▸ **Directions**
Your answer should consist only of the lines below from the one with "destruct (set_preconditions runner _ log) as [log'" through the one with "Lemma Run_spec live", copied exactly.

▸ **Records to process**

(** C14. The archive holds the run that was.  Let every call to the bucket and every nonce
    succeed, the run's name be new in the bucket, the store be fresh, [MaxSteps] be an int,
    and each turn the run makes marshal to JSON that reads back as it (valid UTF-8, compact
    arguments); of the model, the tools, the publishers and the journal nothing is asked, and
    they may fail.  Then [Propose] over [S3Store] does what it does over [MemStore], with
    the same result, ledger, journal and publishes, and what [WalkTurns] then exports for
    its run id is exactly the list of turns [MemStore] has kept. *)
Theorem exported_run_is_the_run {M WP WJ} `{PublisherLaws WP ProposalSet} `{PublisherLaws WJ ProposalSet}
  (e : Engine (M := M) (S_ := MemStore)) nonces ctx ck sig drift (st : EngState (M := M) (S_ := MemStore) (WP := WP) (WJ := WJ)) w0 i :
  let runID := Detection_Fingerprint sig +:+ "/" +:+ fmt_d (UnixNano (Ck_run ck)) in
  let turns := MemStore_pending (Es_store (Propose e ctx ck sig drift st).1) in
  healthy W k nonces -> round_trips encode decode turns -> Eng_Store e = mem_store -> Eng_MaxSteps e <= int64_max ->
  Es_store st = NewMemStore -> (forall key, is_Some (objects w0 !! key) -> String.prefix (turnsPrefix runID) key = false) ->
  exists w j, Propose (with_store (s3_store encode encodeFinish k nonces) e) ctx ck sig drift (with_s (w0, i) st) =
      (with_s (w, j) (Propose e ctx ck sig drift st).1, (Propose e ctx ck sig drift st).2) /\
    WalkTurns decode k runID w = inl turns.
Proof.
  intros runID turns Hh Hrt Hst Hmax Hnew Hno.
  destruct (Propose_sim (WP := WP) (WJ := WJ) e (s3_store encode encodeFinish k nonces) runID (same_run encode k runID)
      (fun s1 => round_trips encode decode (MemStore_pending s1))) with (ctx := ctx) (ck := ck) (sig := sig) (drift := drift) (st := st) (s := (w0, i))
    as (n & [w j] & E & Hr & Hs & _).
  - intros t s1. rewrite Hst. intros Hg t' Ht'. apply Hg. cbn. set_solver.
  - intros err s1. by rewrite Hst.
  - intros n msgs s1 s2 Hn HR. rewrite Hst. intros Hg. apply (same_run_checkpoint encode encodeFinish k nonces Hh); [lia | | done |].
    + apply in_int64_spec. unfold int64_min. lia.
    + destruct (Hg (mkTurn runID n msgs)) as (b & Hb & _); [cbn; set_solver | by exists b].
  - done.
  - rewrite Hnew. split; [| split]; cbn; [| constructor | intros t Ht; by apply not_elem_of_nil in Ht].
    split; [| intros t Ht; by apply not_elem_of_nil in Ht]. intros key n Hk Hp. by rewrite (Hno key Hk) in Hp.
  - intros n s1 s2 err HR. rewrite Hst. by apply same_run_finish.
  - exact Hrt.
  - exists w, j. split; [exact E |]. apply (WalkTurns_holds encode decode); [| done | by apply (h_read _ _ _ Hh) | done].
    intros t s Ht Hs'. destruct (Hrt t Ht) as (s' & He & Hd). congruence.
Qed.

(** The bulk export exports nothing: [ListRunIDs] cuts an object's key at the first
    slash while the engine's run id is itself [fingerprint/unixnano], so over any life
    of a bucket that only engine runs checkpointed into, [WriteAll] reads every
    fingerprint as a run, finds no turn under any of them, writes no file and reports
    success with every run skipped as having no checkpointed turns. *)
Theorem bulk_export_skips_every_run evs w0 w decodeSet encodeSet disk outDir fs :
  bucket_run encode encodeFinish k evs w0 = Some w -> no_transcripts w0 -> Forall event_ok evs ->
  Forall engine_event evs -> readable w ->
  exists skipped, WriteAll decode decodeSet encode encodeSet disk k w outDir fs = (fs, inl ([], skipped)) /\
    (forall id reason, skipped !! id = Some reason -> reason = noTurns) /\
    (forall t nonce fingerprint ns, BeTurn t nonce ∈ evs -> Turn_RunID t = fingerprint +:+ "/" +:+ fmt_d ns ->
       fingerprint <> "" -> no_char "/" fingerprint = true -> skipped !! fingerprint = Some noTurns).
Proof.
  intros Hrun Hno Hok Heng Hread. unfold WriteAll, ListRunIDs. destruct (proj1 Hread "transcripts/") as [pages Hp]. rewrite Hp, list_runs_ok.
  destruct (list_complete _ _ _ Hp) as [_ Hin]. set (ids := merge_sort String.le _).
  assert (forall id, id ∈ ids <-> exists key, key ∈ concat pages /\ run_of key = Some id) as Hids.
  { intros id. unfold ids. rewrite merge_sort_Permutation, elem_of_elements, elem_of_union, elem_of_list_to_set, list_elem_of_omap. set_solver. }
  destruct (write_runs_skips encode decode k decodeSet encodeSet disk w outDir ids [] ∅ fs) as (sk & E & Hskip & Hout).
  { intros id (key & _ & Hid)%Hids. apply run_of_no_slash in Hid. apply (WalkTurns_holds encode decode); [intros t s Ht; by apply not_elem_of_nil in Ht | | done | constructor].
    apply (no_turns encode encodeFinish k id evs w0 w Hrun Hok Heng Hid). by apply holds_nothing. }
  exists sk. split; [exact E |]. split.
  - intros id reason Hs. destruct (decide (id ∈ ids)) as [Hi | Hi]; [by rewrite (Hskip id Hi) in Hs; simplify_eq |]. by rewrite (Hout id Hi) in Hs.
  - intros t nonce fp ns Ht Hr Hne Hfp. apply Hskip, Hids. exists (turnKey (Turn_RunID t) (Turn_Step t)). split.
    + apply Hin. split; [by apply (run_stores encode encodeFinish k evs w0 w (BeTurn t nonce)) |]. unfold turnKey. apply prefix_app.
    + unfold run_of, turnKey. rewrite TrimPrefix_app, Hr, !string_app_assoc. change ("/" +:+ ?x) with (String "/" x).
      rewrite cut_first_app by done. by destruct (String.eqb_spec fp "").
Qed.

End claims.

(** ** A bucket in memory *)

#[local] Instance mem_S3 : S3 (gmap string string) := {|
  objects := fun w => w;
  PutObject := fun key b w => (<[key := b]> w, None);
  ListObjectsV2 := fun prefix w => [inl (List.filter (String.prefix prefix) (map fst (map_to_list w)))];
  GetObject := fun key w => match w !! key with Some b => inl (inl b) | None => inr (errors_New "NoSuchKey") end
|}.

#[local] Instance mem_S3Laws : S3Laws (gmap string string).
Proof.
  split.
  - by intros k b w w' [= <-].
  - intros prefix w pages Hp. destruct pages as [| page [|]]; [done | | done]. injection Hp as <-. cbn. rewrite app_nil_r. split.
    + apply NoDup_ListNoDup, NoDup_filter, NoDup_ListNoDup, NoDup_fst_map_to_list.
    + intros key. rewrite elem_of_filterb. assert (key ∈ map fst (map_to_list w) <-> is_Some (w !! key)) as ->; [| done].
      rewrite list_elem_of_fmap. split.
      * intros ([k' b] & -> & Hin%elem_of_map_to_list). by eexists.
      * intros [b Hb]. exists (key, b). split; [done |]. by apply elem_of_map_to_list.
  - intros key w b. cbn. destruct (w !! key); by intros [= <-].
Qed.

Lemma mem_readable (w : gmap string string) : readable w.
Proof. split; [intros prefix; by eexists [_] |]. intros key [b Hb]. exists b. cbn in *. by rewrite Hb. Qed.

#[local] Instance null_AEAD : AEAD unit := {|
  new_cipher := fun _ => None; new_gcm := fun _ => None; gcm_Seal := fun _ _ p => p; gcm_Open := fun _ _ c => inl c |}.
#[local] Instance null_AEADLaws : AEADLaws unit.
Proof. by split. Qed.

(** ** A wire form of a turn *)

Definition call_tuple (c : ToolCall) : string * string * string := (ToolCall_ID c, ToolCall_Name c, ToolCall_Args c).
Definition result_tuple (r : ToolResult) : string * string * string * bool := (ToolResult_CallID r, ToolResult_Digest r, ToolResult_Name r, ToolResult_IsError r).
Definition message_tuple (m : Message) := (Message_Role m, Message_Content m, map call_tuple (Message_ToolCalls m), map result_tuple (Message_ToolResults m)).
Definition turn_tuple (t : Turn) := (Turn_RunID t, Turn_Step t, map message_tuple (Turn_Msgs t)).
...
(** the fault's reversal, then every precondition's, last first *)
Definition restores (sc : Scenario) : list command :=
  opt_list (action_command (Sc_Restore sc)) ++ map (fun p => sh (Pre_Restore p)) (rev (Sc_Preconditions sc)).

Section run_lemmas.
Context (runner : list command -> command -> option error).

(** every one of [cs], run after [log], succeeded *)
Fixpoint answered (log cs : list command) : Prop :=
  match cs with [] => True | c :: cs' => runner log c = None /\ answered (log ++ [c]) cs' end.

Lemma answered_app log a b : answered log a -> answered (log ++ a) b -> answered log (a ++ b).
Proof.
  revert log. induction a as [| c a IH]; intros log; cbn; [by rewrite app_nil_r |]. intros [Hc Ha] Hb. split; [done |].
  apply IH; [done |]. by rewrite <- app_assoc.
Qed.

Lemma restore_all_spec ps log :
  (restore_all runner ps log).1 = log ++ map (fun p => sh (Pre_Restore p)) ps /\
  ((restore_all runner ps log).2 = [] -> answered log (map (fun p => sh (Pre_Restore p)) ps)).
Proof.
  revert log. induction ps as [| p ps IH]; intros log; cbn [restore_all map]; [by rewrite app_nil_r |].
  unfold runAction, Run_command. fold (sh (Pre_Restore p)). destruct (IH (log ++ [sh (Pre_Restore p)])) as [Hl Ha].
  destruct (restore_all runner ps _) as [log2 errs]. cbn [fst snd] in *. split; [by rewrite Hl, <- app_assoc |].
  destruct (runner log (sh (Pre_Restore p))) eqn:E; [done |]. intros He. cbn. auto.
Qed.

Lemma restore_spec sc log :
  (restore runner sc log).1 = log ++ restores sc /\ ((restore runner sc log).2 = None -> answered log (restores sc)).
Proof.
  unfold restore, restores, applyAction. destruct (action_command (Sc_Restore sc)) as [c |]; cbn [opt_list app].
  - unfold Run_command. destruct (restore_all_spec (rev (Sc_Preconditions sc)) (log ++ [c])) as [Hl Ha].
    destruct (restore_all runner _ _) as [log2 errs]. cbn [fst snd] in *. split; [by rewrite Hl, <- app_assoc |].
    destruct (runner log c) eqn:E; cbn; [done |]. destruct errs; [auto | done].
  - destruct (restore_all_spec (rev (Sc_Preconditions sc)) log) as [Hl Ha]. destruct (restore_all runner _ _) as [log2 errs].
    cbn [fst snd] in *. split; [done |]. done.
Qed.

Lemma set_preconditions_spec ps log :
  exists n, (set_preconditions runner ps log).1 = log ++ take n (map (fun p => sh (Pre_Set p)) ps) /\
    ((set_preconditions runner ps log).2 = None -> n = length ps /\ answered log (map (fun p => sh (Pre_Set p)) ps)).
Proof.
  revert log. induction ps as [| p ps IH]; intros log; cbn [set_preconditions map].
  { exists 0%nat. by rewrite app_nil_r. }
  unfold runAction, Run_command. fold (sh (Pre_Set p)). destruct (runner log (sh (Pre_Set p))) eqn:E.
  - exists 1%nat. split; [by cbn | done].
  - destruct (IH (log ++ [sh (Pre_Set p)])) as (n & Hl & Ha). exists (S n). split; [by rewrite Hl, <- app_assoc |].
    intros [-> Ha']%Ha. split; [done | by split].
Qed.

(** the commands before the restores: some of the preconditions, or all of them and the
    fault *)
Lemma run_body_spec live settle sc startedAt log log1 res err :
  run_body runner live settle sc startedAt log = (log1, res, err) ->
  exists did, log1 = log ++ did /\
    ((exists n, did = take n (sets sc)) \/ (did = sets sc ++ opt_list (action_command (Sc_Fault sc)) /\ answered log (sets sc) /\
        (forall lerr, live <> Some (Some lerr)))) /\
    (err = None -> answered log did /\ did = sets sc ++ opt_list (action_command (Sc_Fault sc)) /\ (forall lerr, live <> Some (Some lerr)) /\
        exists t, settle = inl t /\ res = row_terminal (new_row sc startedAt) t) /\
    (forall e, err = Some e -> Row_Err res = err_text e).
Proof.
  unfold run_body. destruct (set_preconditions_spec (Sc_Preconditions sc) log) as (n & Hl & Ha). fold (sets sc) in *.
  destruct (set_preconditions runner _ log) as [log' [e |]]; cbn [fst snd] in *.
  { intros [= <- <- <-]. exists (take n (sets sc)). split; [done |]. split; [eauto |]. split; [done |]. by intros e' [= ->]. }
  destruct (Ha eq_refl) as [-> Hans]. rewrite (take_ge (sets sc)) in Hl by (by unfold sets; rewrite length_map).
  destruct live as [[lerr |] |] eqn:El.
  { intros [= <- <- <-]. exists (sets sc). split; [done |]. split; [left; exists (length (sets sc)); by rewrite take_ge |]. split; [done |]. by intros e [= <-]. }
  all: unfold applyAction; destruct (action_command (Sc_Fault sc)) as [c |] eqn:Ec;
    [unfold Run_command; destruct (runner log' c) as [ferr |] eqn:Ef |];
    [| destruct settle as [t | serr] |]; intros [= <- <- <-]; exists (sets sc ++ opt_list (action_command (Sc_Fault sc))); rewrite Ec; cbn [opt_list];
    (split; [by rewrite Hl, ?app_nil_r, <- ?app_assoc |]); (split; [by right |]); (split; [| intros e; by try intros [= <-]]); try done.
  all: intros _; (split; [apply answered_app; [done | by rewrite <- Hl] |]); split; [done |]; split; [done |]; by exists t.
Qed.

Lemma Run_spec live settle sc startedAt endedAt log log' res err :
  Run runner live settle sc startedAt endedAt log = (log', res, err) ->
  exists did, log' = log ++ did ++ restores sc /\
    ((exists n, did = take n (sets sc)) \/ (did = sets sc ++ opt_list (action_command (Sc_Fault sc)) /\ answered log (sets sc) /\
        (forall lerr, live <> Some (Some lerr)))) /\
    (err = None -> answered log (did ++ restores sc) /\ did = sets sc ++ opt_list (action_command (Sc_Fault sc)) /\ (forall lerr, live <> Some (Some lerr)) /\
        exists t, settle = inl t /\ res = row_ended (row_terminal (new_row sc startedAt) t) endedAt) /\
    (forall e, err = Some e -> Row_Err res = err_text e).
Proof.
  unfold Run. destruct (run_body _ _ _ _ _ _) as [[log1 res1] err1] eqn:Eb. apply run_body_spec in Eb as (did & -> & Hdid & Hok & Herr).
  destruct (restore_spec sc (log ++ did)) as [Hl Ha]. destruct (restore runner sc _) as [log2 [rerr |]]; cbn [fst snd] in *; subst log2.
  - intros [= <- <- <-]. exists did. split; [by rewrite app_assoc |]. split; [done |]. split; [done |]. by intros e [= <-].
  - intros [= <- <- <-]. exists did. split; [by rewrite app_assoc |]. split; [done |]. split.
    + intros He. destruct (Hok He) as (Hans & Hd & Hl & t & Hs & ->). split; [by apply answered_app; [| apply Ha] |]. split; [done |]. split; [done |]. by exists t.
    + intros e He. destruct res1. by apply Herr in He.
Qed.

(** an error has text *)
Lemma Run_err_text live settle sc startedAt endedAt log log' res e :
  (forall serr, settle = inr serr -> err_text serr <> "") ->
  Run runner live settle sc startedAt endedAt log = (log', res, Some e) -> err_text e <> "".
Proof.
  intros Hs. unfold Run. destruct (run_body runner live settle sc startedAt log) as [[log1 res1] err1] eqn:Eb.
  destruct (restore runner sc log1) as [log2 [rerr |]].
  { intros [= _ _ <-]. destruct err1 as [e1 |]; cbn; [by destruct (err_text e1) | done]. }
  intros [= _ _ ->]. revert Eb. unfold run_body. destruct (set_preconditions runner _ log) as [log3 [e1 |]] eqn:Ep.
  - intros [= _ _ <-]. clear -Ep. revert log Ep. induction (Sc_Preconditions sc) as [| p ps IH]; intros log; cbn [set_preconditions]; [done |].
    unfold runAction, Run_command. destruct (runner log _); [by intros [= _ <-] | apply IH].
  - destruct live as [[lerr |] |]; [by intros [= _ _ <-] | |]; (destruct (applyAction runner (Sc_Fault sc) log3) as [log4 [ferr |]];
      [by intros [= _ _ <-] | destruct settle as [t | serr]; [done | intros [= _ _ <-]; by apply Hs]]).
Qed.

▸ **Expected answer**
  destruct (set_preconditions runner _ log) as [log' [e |]]; cbn [fst snd] in *.
  { intros [= <- <- <-]. exists (take n (sets sc)). split; [done |]. split; [eauto |]. split; [done |]. by intros e' [= ->]. }
  destruct (Ha eq_refl) as [-> Hans]. rewrite (take_ge (sets sc)) in Hl by (by unfold sets; rewrite length_map).
  destruct live as [[lerr |] |] eqn:El.
  { intros [= <- <- <-]. exists (sets sc). split; [done |]. split; [left; exists (length (sets sc)); by rewrite take_ge |]. split; [done |]. by intros e [= <-]. }
  all: unfold applyAction; destruct (action_command (Sc_Fault sc)) as [c |] eqn:Ec;
    [unfold Run_command; destruct (runner log' c) as [ferr |] eqn:Ef |];
    [| destruct settle as [t | serr] |]; intros [= <- <- <-]; exists (sets sc ++ opt_list (action_command (Sc_Fault sc))); rewrite Ec; cbn [opt_list];
    (split; [by rewrite Hl, ?app_nil_r, <- ?app_assoc |]); (split; [by right |]); (split; [| intros e; by try intros [= <-]]); try done.
  all: intros _; (split; [apply answered_app; [done | by rewrite <- Hl] |]); split; [done |]; split; [done |]; by exists t.
Qed.

Lemma Run_spec live settle sc startedAt endedAt log log' res err :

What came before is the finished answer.